Exercise prompt
Examine each line in the records below for the word "removePageFromDirtyPageSet". Report how many lines contain it, and nothing else.
....
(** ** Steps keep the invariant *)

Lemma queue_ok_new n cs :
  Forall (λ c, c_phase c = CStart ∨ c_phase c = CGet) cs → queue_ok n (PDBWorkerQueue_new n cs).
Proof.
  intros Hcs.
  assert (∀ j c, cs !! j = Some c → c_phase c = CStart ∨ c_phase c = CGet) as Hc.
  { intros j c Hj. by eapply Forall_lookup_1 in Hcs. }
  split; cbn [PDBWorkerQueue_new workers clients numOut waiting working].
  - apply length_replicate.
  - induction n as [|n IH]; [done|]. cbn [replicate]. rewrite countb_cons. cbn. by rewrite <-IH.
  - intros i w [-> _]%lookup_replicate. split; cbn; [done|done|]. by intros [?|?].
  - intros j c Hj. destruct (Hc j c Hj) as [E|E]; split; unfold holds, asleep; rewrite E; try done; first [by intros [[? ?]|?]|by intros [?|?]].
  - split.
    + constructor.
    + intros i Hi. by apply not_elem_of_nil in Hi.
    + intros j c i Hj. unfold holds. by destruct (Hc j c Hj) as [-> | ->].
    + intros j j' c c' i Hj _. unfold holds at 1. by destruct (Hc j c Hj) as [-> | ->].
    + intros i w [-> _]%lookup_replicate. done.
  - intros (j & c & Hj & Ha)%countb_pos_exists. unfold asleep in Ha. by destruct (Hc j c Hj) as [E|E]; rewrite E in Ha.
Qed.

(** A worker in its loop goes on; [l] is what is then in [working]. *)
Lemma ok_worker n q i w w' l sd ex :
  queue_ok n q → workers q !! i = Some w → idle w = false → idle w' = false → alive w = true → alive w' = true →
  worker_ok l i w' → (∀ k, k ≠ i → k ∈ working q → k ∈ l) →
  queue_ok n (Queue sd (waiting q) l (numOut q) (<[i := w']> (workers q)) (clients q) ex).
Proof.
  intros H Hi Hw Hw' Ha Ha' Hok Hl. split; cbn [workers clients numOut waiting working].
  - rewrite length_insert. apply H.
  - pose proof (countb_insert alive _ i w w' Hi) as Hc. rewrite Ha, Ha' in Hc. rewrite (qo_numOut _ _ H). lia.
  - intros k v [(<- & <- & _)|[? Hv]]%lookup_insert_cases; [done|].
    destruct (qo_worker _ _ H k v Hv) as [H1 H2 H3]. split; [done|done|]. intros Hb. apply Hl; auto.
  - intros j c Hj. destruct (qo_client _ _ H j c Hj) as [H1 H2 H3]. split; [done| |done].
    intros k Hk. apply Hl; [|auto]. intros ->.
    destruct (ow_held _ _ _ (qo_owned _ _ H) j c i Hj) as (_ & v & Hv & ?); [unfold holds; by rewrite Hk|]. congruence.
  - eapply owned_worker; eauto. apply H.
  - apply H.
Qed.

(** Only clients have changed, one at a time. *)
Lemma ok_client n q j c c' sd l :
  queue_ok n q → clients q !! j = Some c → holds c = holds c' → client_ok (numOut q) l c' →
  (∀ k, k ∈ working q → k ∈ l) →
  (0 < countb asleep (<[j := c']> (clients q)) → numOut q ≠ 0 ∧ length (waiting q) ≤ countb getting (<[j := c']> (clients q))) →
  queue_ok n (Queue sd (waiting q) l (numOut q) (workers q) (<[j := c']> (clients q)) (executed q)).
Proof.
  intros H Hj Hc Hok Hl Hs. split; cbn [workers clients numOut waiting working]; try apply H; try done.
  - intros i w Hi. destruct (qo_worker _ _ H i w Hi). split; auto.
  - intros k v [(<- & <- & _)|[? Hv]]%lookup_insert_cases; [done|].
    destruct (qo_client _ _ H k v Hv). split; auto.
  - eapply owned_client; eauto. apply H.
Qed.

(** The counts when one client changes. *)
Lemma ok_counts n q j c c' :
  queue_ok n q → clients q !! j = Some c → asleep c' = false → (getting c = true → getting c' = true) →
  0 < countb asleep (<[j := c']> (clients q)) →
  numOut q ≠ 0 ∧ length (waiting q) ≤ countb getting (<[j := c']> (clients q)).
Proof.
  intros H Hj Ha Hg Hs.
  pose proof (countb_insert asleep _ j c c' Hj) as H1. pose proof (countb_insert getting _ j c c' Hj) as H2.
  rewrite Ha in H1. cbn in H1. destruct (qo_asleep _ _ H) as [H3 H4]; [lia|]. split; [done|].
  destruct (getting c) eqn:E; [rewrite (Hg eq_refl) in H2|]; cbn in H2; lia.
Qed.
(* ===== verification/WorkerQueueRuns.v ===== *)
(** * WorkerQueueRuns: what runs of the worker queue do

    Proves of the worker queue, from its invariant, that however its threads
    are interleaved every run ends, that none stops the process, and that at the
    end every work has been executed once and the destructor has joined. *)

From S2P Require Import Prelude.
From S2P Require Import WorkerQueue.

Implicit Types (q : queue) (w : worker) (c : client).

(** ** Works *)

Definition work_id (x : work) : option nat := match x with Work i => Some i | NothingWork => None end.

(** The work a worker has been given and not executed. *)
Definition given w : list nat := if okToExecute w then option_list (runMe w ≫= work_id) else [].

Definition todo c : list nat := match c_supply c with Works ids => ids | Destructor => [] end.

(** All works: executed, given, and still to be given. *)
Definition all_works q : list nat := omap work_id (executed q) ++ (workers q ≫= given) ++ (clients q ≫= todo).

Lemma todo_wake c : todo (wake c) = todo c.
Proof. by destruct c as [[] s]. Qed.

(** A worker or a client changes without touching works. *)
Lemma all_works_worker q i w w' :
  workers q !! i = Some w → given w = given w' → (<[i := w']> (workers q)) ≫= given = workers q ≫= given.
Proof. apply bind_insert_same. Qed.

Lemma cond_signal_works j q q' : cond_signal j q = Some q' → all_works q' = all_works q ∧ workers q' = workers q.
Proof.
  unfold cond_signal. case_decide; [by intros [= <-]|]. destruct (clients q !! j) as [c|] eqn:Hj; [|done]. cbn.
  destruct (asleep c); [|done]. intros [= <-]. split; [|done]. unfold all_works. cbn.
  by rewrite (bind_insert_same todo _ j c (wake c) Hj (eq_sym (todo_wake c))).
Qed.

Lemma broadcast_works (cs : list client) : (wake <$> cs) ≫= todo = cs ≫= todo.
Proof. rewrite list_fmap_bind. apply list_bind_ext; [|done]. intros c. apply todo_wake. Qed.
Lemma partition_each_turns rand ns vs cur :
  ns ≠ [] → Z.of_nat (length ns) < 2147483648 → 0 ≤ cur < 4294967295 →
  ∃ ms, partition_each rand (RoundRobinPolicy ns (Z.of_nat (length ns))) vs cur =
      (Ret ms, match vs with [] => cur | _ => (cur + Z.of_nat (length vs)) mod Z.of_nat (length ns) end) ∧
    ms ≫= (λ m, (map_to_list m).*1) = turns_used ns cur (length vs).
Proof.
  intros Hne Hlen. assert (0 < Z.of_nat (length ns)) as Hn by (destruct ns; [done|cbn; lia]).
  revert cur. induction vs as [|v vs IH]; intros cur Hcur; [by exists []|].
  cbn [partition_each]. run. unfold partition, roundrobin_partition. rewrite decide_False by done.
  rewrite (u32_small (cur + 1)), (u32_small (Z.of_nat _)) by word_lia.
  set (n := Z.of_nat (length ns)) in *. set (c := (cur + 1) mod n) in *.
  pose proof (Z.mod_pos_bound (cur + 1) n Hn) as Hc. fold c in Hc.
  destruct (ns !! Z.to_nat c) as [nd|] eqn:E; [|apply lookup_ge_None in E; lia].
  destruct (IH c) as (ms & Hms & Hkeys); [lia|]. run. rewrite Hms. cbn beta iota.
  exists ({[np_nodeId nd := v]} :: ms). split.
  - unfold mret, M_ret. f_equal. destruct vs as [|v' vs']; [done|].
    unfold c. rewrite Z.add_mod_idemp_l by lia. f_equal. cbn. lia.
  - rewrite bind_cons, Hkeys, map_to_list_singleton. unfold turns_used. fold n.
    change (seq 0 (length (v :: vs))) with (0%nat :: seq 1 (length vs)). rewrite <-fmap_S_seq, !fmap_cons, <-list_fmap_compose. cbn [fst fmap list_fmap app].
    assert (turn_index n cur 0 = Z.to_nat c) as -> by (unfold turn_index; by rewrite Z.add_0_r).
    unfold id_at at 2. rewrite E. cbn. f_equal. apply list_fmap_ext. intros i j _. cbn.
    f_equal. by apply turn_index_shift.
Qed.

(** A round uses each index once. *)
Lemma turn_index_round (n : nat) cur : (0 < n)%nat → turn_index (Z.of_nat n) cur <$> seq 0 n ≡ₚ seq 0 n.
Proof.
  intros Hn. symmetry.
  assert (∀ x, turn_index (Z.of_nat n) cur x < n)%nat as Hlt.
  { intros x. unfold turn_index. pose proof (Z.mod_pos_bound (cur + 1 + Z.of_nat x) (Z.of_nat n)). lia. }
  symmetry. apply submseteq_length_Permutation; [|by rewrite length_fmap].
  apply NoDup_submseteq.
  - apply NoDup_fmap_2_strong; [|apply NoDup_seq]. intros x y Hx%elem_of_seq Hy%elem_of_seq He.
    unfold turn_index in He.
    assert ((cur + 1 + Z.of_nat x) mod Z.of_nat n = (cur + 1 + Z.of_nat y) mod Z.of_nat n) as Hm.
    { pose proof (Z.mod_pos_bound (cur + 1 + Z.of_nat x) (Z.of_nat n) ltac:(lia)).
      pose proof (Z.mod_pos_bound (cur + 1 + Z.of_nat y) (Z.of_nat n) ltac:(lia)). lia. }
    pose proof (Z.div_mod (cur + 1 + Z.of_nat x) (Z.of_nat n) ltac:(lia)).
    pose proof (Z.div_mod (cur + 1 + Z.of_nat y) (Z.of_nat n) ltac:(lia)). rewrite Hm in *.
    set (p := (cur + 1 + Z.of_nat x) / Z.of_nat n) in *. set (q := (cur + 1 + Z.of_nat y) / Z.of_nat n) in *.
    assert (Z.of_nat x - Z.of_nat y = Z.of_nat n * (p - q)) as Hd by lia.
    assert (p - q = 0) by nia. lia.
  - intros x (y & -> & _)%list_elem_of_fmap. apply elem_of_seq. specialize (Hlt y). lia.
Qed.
....
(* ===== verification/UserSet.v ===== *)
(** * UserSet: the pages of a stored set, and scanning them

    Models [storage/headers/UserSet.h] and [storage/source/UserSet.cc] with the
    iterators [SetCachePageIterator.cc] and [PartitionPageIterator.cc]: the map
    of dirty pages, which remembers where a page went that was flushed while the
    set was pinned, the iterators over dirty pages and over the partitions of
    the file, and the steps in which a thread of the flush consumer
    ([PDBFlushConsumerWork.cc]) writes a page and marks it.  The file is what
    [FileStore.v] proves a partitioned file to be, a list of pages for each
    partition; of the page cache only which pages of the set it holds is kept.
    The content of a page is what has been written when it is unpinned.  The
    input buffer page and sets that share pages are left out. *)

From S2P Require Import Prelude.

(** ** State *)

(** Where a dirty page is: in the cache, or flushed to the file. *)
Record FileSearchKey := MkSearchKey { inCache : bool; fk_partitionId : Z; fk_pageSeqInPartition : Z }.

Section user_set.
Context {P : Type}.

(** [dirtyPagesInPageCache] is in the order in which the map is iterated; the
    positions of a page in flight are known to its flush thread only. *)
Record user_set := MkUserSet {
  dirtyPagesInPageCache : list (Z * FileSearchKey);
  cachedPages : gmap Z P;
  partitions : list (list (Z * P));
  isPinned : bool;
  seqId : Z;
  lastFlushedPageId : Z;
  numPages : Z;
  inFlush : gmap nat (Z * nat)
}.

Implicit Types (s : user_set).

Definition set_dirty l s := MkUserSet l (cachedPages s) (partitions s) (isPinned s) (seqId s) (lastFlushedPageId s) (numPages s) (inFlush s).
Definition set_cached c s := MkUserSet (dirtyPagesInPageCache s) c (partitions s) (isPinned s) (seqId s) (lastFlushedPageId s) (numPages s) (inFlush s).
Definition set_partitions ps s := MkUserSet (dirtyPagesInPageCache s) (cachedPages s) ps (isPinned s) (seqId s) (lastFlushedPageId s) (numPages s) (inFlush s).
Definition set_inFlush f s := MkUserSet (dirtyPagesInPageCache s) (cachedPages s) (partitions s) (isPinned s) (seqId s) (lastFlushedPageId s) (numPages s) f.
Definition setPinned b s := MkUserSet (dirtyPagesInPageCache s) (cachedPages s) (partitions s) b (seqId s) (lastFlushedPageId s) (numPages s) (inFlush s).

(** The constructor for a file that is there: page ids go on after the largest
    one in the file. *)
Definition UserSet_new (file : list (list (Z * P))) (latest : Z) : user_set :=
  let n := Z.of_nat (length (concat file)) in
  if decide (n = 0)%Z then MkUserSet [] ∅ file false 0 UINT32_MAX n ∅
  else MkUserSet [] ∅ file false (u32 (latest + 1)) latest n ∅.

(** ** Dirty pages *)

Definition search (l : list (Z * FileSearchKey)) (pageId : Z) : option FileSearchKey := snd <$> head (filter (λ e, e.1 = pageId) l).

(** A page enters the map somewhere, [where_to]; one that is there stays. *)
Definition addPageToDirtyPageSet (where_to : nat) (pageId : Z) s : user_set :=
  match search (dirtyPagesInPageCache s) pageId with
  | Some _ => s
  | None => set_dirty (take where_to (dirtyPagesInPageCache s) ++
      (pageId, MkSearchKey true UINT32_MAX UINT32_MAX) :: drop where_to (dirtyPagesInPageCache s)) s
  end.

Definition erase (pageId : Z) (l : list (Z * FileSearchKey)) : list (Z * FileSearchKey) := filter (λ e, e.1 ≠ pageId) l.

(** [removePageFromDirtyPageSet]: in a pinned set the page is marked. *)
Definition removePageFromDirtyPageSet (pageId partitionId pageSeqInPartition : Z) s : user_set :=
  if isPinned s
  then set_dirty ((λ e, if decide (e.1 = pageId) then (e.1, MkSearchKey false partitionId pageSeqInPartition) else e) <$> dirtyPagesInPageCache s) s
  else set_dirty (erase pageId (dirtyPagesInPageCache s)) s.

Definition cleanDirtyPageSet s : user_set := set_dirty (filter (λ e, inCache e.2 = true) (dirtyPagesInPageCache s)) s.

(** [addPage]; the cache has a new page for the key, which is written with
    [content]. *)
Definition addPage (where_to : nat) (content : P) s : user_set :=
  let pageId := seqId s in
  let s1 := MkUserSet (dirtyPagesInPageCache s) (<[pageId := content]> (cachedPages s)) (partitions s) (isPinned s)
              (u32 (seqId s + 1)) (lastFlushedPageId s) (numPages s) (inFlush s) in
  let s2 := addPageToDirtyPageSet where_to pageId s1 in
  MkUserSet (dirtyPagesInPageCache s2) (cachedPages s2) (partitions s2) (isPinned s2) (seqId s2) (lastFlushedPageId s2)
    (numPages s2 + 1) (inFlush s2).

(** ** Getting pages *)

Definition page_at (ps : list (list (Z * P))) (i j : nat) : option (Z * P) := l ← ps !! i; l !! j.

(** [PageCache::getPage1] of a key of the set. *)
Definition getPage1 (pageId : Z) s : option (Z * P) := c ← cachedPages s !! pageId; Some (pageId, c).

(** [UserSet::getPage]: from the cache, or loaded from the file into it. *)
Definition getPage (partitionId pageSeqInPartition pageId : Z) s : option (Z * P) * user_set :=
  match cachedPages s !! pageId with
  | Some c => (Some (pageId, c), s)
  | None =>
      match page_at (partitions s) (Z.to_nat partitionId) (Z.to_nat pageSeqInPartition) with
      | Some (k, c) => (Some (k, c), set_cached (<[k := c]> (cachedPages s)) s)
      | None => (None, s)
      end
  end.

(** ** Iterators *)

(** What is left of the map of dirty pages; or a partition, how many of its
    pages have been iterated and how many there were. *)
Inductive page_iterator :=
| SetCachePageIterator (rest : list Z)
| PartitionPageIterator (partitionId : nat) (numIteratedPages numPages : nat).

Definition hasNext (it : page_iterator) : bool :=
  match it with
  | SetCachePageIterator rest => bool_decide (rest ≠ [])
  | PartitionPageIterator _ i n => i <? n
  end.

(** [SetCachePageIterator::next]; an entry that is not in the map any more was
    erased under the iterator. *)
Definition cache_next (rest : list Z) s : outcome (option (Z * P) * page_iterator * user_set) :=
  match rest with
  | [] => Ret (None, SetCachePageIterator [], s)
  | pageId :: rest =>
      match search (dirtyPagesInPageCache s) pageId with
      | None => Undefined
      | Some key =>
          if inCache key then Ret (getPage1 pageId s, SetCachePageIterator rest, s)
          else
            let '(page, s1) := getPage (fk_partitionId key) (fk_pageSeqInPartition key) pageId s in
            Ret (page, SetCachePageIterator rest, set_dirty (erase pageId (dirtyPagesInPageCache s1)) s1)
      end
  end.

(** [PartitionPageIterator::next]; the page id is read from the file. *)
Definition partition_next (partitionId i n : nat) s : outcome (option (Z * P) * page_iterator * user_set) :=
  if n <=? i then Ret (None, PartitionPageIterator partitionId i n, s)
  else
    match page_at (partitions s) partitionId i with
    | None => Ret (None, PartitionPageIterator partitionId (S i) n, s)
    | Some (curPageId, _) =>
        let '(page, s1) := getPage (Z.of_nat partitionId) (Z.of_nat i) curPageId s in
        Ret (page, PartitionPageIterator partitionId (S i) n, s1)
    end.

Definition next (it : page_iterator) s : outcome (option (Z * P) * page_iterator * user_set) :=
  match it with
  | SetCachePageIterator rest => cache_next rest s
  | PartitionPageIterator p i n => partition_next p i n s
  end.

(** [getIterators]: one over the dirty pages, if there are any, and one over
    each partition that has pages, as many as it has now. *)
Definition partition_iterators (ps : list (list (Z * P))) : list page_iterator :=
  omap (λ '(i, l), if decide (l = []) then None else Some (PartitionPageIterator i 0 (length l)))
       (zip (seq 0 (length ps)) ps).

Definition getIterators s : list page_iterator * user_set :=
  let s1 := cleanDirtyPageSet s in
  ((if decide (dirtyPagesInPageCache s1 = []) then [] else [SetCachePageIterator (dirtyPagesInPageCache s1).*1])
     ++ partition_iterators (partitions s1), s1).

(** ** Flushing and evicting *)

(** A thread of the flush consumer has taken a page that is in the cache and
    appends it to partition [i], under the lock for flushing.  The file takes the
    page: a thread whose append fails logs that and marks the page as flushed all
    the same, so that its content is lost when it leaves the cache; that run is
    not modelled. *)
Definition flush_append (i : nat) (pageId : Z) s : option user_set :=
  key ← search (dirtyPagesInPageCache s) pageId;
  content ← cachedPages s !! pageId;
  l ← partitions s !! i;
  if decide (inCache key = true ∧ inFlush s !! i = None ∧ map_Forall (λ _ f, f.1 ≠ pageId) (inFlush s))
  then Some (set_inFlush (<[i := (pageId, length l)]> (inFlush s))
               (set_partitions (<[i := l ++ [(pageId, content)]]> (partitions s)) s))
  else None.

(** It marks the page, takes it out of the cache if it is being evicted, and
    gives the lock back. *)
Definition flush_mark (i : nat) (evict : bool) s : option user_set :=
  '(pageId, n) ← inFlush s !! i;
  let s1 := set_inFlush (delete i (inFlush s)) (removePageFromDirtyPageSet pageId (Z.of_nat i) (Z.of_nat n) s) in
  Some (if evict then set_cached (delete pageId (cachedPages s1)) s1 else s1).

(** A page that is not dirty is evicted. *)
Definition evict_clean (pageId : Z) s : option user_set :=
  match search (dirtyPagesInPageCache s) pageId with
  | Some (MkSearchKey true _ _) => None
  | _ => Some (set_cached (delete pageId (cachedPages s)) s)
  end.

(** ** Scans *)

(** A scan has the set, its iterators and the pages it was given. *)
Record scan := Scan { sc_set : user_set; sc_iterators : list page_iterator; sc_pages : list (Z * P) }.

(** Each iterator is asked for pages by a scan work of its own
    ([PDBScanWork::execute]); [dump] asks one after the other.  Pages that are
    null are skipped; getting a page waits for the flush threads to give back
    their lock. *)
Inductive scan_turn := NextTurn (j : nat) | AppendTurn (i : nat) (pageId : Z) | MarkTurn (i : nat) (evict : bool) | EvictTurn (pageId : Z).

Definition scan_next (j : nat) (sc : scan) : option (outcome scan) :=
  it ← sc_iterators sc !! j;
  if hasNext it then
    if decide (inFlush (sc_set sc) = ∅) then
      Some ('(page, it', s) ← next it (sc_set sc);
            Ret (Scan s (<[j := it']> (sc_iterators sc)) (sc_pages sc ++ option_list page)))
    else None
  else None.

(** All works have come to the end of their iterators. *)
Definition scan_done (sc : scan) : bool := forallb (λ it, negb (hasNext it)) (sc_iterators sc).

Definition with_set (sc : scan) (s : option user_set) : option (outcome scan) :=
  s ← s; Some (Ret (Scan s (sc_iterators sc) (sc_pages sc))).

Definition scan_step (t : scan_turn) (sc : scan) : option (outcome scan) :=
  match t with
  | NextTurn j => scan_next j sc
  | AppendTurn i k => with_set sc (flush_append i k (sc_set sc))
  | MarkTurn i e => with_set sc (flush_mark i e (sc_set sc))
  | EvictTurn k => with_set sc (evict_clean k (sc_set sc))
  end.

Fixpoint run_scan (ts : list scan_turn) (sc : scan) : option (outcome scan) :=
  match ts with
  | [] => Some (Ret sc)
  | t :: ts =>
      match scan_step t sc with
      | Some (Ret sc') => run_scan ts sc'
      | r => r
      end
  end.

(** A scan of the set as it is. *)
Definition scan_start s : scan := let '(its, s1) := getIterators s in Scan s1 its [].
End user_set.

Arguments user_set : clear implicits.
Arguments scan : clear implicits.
....
Answer to this problem
3